A change to an existing contract is a modification. A contract modification could change the scope of the contract, the price of the contract, or both. A contract modification exists when the parties to the contract approve the modification either in writing, orally, or based on the parties' customary business practices. Judgment will often be needed to determine whether changes to existing rights and obligations should have been accounted for as part of the original arrangement (that is, should have been anticipated due to the reporting entity's business practices) or accounted for as a contract modification. Refer to RR 7.2.2 for discussion of whether the exercise of a customer option that provides a material right should be accounted for as a contract modification or a continuation of the existing contract.

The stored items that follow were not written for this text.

(** * plotRaster2.py: the raster plot of cell spiking

    A shallow embedding of [plotRaster] (src/plotRaster2.py).  The Python
    function is dynamically typed, reads mutable containers that its caller
    owns, looks names up in the module's global namespace at run time and
    drives a plotting back end.  The embedding keeps all four:

    - Python values are a small universe [value]; lists, tuples and dicts
      live in a store and are reached through references, so that two names
      can alias one container;
    - the body is written in a state-and-exception monad [M] over a [world]
      made of that store and of the ordered trace of calls made to the
      plotting back end;
    - a name that the function neither takes as a parameter nor assigns is
      looked up in the module's globals, and raises [NameError] when it is
      not bound there;
    - each block of statements of the source is one definition, named after
      the comment that heads it in the source, and [plotRaster] is their
      sequence in source order.

    What the file imports from elsewhere is kept apart from what it does:
    the data source [sim.analysis.prepareRaster], the ambient [sim] and the
    cell tags are parameters; the plotting back end records its calls.  The
    [@exception] decorator comes from [..analysis.utils] and is not
    embedded: [plotRaster] below is the decorated function's body.

    The spec describes the data half of the body as a normalizer.  It is
    [normalize] here: the data blocks of [plotRaster], in source order,
    without the calls to the back end that stand between them. *)

From stdpp Require Import base numbers strings list gmap pretty.
From Stdlib Require Import QArith.QArith_base Sorting.Sorted Sorting.Permutation.
(** What a pass of [monitor] over a datagram leaves behind, however it
    ends: either the listener and the set of sessions are as before, or a
    session was made, and then under the conditions listed; the listener is
    then as before (the first input of the session did not return) or has
    the session in its map and at the end of its accept queue. *)
Lemma monitor_packet_final (from : Addr) (data : bytes) (w : World) :
  (listener (final (monitor_packet from data w)) = listener w
   /\ dom (heap (final (monitor_packet from data w))) = dom (heap w))
  \/ exists (payload : bytes) (g1 : Glob) (conv : Z) (sid : positive)
            (evs : list Event),
       open_datagram (l_block (listener w)) data (glob w)
       = Ok ((payload, true), g1)
       /\ from <> lastAddr w
       /\ sessions (listener w) !! from = None
       /\ len (chan_buf (chAccepts (listener w)))
          < chan_cap (chAccepts (listener w))
       /\ ((l_fecDecoder (listener w) = None
            /\ LittleEndian.Uint32 payload = Some conv)
           \/ (is_Some (l_fecDecoder (listener w))
               /\ LittleEndian.Uint16 (drop 4 payload) = Some typeData
               /\ LittleEndian.Uint32 (drop 8 payload) = Some conv))
       /\ heap w !! sid = None
       /\ dom (heap (final (monitor_packet from data w)))
          = {[sid]} ∪ dom (heap w)
       /\ trace (glob (final (monitor_packet from data w)))
          = trace (glob w) ++ KcpNew conv :: evs
       /\ (listener (final (monitor_packet from data w)) = listener w
           \/ listener (final (monitor_packet from data w))
              = set_chAccepts
                  (mkChan (chan_buf (chAccepts (listener w)) ++ [sid])
                          (chan_cap (chAccepts (listener w))))
                  (set_sessions (<[from := sid]> (sessions (listener w)))
                                (listener w))).
Proof.
  unfold monitor_packet. step.
  destruct (open_datagram (l_block (listener w)) data (glob w))
    as [[[payload valid] g1]|g1|g1] eqn:Hopen.
  2:{ left. by erewrite bind_Panic by (apply zoom_Panic; exact Hopen). }
  2:{ left. by erewrite bind_Stuck by (apply zoom_Stuck; exact Hopen). }
  erewrite bind_Ok by (apply zoom_Ok; exact Hopen). cbn [fst snd].
  apply open_datagram_trace in Hopen as Htr1.
  destruct valid; cbn [when]; [|by left].
  cbn [lastAddr lastSession listener set_glob].
  destruct (bool_decide (from = lastAddr w)) eqn:Hla.
  { (* the cached session *)
    left. step. cbn [negb].
    apply (on_session_final (lastSession w) (kcpInput payload) (set_glob g1 w)). }
  apply bool_decide_eq_false in Hla.
  destruct (sessions (listener w) !! from) as [s|] eqn:Hns.
  { (* a session of the map *)
    left. step. cbn [negb].
    apply (on_session_final (Some s) (kcpInput payload)
             (set_last from (Some s) (set_glob g1 w))). }
  step. cbn [negb].
  destruct (bool_decide (len (chan_buf (chAccepts (listener w)))
                         < chan_cap (chAccepts (listener w)))) eqn:Hroom;
    cbn [when]; [|by left].
  apply bool_decide_eq_true in Hroom.
  destruct (monitor_conv_inv (l_fecDecoder (listener w)) payload (set_glob g1 w))
    as [Hsame Hconv].
  cbv zeta in Hsame, Hconv.
  match type of Hsame with final (?m _) = _ => set (rd := m) in * end.
  destruct (rd (set_glob g1 w)) as [[[conv|] w3]|w3|w3] eqn:Hrd;
    cbn [final snd] in Hsame; subst w3.
  2:{ left. by step_with Hrd. }
  2:{ left. by erewrite bind_Panic by exact Hrd. }
  2:{ left. by erewrite bind_Stuck by exact Hrd. }
  specialize (Hconv conv _ eq_refl).
  step_with Hrd.
  (* the new session *)
  destruct (newUDPSession_Ok conv (l_dataShards (listener w))
              (l_parityShards (listener w)) (Some (self w))
              (l_conn (listener w)) from (l_block (listener w)) g1)
    as (s_new & g2 & Hmk & [mtu Htr2] & _).
  erewrite bind_Ok by (apply zoom_Ok; cbn [glob set_glob]; exact Hmk).
  cbn [fst snd]. unfold alloc. step. cbn [heap set_glob].
  set (sid := fresh (dom (heap w))).
  assert (Hfresh : heap w !! sid = None).
  { apply not_elem_of_dom. apply is_fresh. }
  destruct (kcpInput_grows payload (s_new, g2)) as [evs Htr3].
  cbn [fst snd] in Htr3.
  right. exists payload, g1, conv, sid, (KcpSetMtu mtu :: UpdaterAdd :: evs).
  do 6 (split; [done|]).
  set (w4 := set_heap (<[sid:=s_new]> (heap w)) (set_glob g2 (set_glob g1 w))).
  assert (Hs4 : heap w4 !! sid = Some s_new) by apply lookup_insert_eq.
  assert (Htr : trace (final (kcpInput payload (s_new, g2))).2
                = trace (glob w) ++ KcpNew conv :: KcpSetMtu mtu :: UpdaterAdd :: evs).
  { rewrite Htr3, Htr2, Htr1, <- app_assoc. reflexivity. }
  assert (Hon : forall r, on_session (Some sid) (kcpInput payload) w4 = r ->
            dom (heap (final r)) = {[sid]} ∪ dom (heap w)
            /\ trace (glob (final r))
               = trace (glob w) ++ KcpNew conv :: KcpSetMtu mtu :: UpdaterAdd :: evs
            /\ listener (final r) = listener w).
  { intros r <-. unfold on_session. cbn [mbind option_bind default].
    rewrite Hs4. subst w4. cbn [mbind option_bind glob set_heap set_glob].
    destruct (kcpInput payload (s_new, g2)) as [[a [s' g3]]|[s' g3]|[s' g3]].
    all: cbn [final fst snd heap glob listener set_heap set_glob] in *.
    all: rewrite insert_insert_eq, dom_insert_L; by repeat split. }
  destruct (Hon _ eq_refl) as (Hd & Ht & Hl). clear Hon.
  destruct (on_session (Some sid) (kcpInput payload) w4)
    as [[[] w5]|w5|w5] eqn:Hrun; cbn [final snd] in Hd, Ht, Hl.
  - step_with Hrun. step.
    set (w6 := set_listener _ w5).
    assert (Hsend : send_chAccepts sid w6
              = Ok (tt, set_listener
                          (set_chAccepts
                             (mkChan (chan_buf (chAccepts (listener w6)) ++ [sid])
                                     (chan_cap (chAccepts (listener w6))))
                             (listener w6)) w6)).
    { unfold send_chAccepts. step.
      rewrite bool_decide_true; [reflexivity|].
      unfold w6. cbn [listener set_listener chAccepts set_sessions].
      by rewrite Hl. }
    rewrite Hsend. unfold w6.
    cbn [final snd heap glob listener set_listener chAccepts set_sessions].
    rewrite Hl. split; [done|]. split; [done|]. by right.
  - erewrite bind_Panic by exact Hrun. cbn [final]. by repeat split; try left.
  - erewrite bind_Stuck by exact Hrun. cbn [final]. by repeat split; try left.
Qed.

A new agreement with an existing customer could be a modification of an existing contract even if the agreement is not structured as a modification to the terms and conditions of the existing contract. For example, a vendor may enter into a contract to provide services to a customer over a two-year period. During the contract period, the vendor could enter into a new contract to provide different goods or services to the same customer. Management should assess whether the new contract is a modification to the existing contract. Factors to consider could include whether the terms and conditions of the new contract were negotiated separately from the original contract and whether the pricing of the new contract depends on the pricing of the existing contract. If the new contract transfers distinct goods or services to the customer that are priced at their standalone selling prices, the new contract would be accounted for separately (whether or not it is viewed as a contract modification). If the goods or services are priced at a discount to standalone selling price, management will need to evaluate the reason for the discount as this may be an indicator that the new contract is a modification of the existing contract.

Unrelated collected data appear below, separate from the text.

(* ===== verification/_CoqProject ===== *)
-Q . S2P
Prelude.v
PyBytes.v
PyText.v
PyDict.v
PyBisect.v
Types.v
Itch.v
OrderBook.v
RefData.v
Tape.v
Market.v
ItchFile.v
SoupPackets.v
SoupSession.v
Reactor.v
Tcp.v
Client.v
Exchange.v
SimThreads.v
Delivery.v
Bootstrap.v
Day.v
Records.v
WebState.v
Pcap.v
Wsock.v
DbQuery.v
Snapshot.v
StateTypes.v
Bootseq.v
Httpd.v
Gateway.v
GatewayMain.v
SoupClient.v
Capture.v
CaptureNet.v
Fixtures.v
Sources.v
LiveRun.v
Describe.v
Probe.v
Views.v
ViewsMain.v
StateDump.v
Spy.v
WsProbe.v
CompareDb.v
PyJson.v
Sidecar.v
SampleManifest.v
Golden.v
E2e.v
E2eRun.v
Py36.v
PyArgs.v
Cli.v
Dist.v
Bench.v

An agreement to modify a contract could include adjustments to the transaction price of goods or services already transferred to the customer. For example, in connection with a contract modification, a reporting entity may agree to provide a partial refund due to customer satisfaction issues related to goods already delivered. The refund should be accounted for separately because it is an adjustment to the transaction price of the previously transferred goods. Thus, the amount of the refund would be recognized immediately as a reduction of revenue and excluded from the application of the modification guidance summarized in Figure RR 2-3. Determining when a portion of a price modification should be accounted for separately could require significant judgment. This concept is illustrated in Example 5, Case B, of the revenue standard (ASC 606-10-55-114 through ASC 606-10-55-116).
Contract modifications are accounted for as either a separate contract or as part of the existing contract, depending on the nature of the modification, as summarized in Figure RR 2-3.

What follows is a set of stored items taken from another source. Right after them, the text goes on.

(** Iterating over a NamedTuple. *)
Definition msg_fields (m : message) : list fval :=
  match m with
  | TimestampSeconds a => [FInt a]
  | SystemEvent a b c => [FInt a; FStr b; FStr c]
  | PriceTickSize a b c d => [FInt a; FInt b; FInt c; FInt d]
  | OrderbookDirectory a b c d e f g h i =>
      [FInt a; FStr b; FStr c; FStr d; FInt e; FInt f; FInt g; FInt h; FInt i]
  | TradingState a b c d => [FInt a; FStr b; FStr c; FStr d]
  | ShortSellRestriction a b c d => [FInt a; FStr b; FStr c; FStr d]
  | OrderAdded a b c d e f g => [FInt a; FInt b; FStr c; FInt d; FStr e; FStr f; FInt g]
  | OrderAddedWithAttributes a b c d e f g h i =>
      [FInt a; FInt b; FStr c; FInt d; FStr e; FStr f; FInt g; FStr h; FStr i]
  | OrderExecuted a b c d => [FInt a; FInt b; FInt c; FInt d]
  | OrderDeleted a b => [FInt a; FInt b]
  | OrderReplaced a b c d e => [FInt a; FInt b; FInt c; FInt d; FInt e]
  | EndOfSnapshot a => [FInt a]
  end.

(** [MESSAGE_CLASSES\[msg_type\]( *values )]. *)
Definition make_msg (msg_type : str) (values : list fval) : res message :=
  if decide (msg_type = "T") then
    match values with [FInt a] => Ok (TimestampSeconds a) | _ => Raise TypeError end
  else if decide (msg_type = "S") then
    match values with [FInt a; FStr b; FStr c] => Ok (SystemEvent a b c) | _ => Raise TypeError end
  else if decide (msg_type = "L") then
    match values with
    | [FInt a; FInt b; FInt c; FInt d] => Ok (PriceTickSize a b c d) | _ => Raise TypeError end
  else if decide (msg_type = "R") then
    match values with
    | [FInt a; FStr b; FStr c; FStr d; FInt e; FInt f; FInt g; FInt h; FInt i] =>
        Ok (OrderbookDirectory a b c d e f g h i) | _ => Raise TypeError end
  else if decide (msg_type = "H") then
    match values with
    | [FInt a; FStr b; FStr c; FStr d] => Ok (TradingState a b c d) | _ => Raise TypeError end
  else if decide (msg_type = "Y") then
    match values with
    | [FInt a; FStr b; FStr c; FStr d] => Ok (ShortSellRestriction a b c d) | _ => Raise TypeError end
  else if decide (msg_type = "A") then
    match values with
    | [FInt a; FInt b; FStr c; FInt d; FStr e; FStr f; FInt g] =>
        Ok (OrderAdded a b c d e f g) | _ => Raise TypeError end
  else if decide (msg_type = "F") then
    match values with
    | [FInt a; FInt b; FStr c; FInt d; FStr e; FStr f; FInt g; FStr h; FStr i] =>
        Ok (OrderAddedWithAttributes a b c d e f g h i) | _ => Raise TypeError end
  else if decide (msg_type = "E") then
    match values with
    | [FInt a; FInt b; FInt c; FInt d] => Ok (OrderExecuted a b c d) | _ => Raise TypeError end
  else if decide (msg_type = "D") then
    match values with [FInt a; FInt b] => Ok (OrderDeleted a b) | _ => Raise TypeError end
  else if decide (msg_type = "U") then
    match values with
    | [FInt a; FInt b; FInt c; FInt d; FInt e] => Ok (OrderReplaced a b c d e) | _ => Raise TypeError end
  else if decide (msg_type = "G") then
    match values with [FInt a] => Ok (EndOfSnapshot a) | _ => Raise TypeError end
  else Raise KeyError.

Figure RR 2-3Refer to RR 2.9.3 for discussion of modifications that involve both goods and services that are distinct and those that are not distinct.
Question RR 2-5
A reporting entity and its customer agree to terminate an existing contract and enter into a new contract rather than modify the existing contract. Does the contract modification guidance apply in this situation?
We believe management should apply the contract modification guidance to determine the appropriate accounting if, in substance, the parties have modified the existing contract even if it is structured as a termination of the existing contract and creation of a new contract.